What is required —
Two lines in the listing below mark the span: one contains "(** * Further properties of the module *)" and one contains "unfold getattr, task_of, chain. simpl.". Reproduce both of them and everything between, exactly.

Data provided —

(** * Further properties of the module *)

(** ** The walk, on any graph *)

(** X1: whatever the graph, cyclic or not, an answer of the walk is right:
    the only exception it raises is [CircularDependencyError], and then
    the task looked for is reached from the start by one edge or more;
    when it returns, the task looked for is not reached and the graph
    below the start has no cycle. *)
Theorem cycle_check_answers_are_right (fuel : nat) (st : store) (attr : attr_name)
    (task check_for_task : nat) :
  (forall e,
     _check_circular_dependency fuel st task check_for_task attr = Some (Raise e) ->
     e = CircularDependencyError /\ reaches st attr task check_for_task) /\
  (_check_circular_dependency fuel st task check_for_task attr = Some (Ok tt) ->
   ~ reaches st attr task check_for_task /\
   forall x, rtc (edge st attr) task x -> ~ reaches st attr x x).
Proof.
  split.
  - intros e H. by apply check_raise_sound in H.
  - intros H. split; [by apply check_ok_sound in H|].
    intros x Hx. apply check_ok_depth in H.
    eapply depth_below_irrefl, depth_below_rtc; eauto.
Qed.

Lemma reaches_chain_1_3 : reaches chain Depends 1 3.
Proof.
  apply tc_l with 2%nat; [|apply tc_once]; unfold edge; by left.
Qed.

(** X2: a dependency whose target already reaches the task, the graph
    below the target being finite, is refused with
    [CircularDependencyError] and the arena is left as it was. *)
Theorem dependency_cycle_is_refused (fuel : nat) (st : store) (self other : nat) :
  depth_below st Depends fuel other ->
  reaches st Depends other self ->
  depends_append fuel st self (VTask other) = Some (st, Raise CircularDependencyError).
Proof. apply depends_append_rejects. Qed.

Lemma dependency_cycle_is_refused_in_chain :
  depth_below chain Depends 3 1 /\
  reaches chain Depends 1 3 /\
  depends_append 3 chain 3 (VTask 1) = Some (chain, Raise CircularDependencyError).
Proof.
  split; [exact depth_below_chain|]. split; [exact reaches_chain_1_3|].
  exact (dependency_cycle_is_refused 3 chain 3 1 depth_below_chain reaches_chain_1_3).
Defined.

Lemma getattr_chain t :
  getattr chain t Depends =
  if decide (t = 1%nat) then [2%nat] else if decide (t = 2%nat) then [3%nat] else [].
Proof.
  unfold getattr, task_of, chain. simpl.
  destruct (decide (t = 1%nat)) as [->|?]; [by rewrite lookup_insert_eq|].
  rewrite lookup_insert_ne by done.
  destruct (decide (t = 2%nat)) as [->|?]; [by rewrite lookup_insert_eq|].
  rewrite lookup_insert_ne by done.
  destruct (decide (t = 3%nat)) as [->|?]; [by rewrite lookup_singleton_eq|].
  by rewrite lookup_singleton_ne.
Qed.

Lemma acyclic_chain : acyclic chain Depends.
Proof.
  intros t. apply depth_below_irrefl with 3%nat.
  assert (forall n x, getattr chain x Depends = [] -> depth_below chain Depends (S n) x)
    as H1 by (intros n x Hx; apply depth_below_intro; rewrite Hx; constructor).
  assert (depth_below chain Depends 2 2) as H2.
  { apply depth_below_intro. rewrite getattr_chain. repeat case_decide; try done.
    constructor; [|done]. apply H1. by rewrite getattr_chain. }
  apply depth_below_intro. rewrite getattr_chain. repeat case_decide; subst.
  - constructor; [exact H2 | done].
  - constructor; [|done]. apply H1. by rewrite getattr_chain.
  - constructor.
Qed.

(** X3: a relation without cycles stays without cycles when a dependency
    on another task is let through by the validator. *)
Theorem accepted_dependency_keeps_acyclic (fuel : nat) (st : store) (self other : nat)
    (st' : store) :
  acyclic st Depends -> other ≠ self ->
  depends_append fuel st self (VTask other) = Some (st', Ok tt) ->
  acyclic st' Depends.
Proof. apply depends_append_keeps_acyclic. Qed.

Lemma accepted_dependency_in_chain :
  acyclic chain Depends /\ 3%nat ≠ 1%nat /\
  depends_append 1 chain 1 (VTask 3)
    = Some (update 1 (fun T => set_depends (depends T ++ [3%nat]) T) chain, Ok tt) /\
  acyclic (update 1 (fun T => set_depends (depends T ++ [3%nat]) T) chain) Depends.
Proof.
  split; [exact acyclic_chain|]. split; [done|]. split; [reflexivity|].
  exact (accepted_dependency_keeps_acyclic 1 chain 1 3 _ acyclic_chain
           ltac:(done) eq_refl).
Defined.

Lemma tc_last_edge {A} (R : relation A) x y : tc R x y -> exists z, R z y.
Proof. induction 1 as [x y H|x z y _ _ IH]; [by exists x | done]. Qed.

--

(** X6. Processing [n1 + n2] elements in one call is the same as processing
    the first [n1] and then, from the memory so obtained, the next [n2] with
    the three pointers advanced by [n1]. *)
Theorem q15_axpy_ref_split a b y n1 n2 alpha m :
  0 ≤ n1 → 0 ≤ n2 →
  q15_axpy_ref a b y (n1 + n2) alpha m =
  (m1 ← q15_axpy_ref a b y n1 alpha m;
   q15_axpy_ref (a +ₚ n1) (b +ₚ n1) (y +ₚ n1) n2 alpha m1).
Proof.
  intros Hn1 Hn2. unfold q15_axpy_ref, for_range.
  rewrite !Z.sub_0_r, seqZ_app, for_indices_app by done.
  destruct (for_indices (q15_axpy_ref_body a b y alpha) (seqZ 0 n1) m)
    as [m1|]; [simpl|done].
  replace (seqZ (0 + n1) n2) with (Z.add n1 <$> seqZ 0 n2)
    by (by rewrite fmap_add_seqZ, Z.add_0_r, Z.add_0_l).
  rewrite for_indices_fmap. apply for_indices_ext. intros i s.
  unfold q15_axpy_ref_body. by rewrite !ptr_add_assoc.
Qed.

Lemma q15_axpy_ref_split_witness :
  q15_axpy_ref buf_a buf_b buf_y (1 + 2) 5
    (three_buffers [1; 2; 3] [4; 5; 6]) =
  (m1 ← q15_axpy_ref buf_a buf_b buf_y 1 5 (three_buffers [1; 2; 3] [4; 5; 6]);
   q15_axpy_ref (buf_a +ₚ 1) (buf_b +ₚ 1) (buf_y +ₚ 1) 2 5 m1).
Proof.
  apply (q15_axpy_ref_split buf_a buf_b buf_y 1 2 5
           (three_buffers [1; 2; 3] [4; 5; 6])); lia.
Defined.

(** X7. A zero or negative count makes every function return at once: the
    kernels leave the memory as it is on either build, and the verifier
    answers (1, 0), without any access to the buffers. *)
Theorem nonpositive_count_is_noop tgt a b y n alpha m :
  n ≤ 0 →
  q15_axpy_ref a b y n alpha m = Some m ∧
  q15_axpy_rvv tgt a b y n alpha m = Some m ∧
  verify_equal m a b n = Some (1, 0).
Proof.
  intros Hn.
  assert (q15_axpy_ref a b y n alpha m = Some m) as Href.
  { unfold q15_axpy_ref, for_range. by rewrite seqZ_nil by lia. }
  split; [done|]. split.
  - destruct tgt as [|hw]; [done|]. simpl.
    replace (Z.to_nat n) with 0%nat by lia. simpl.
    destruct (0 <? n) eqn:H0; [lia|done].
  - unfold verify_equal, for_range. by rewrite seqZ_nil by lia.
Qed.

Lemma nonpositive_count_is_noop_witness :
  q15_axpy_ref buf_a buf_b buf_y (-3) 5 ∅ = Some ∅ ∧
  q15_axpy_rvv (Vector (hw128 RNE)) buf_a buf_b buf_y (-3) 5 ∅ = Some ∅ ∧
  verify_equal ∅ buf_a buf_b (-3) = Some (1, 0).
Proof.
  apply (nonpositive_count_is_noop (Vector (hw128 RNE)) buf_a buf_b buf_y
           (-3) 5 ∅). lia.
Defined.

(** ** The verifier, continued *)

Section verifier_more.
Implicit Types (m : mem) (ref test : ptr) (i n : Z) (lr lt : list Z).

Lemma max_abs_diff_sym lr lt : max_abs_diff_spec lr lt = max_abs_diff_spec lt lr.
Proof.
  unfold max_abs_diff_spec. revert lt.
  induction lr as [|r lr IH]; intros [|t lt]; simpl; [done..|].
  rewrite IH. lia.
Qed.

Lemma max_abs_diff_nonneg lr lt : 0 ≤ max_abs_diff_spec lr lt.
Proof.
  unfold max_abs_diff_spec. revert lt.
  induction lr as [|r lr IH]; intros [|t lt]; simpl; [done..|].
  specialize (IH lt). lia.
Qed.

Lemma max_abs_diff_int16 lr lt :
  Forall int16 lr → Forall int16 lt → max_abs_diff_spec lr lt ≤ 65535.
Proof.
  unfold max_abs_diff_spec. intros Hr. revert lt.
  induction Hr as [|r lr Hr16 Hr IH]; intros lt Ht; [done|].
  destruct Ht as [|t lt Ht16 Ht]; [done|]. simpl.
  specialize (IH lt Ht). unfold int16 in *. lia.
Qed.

Output for this exercise —
(** * Further properties of the module *)

(** ** The walk, on any graph *)

(** X1: whatever the graph, cyclic or not, an answer of the walk is right:
    the only exception it raises is [CircularDependencyError], and then
    the task looked for is reached from the start by one edge or more;
    when it returns, the task looked for is not reached and the graph
    below the start has no cycle. *)
Theorem cycle_check_answers_are_right (fuel : nat) (st : store) (attr : attr_name)
    (task check_for_task : nat) :
  (forall e,
     _check_circular_dependency fuel st task check_for_task attr = Some (Raise e) ->
     e = CircularDependencyError /\ reaches st attr task check_for_task) /\
  (_check_circular_dependency fuel st task check_for_task attr = Some (Ok tt) ->
   ~ reaches st attr task check_for_task /\
   forall x, rtc (edge st attr) task x -> ~ reaches st attr x x).
Proof.
  split.
  - intros e H. by apply check_raise_sound in H.
  - intros H. split; [by apply check_ok_sound in H|].
    intros x Hx. apply check_ok_depth in H.
    eapply depth_below_irrefl, depth_below_rtc; eauto.
Qed.

Lemma reaches_chain_1_3 : reaches chain Depends 1 3.
Proof.
  apply tc_l with 2%nat; [|apply tc_once]; unfold edge; by left.
Qed.

(** X2: a dependency whose target already reaches the task, the graph
    below the target being finite, is refused with
    [CircularDependencyError] and the arena is left as it was. *)
Theorem dependency_cycle_is_refused (fuel : nat) (st : store) (self other : nat) :
  depth_below st Depends fuel other ->
  reaches st Depends other self ->
  depends_append fuel st self (VTask other) = Some (st, Raise CircularDependencyError).
Proof. apply depends_append_rejects. Qed.

Lemma dependency_cycle_is_refused_in_chain :
  depth_below chain Depends 3 1 /\
  reaches chain Depends 1 3 /\
  depends_append 3 chain 3 (VTask 1) = Some (chain, Raise CircularDependencyError).
Proof.
  split; [exact depth_below_chain|]. split; [exact reaches_chain_1_3|].
  exact (dependency_cycle_is_refused 3 chain 3 1 depth_below_chain reaches_chain_1_3).
Defined.

Lemma getattr_chain t :
  getattr chain t Depends =
  if decide (t = 1%nat) then [2%nat] else if decide (t = 2%nat) then [3%nat] else [].
Proof.
  unfold getattr, task_of, chain. simpl.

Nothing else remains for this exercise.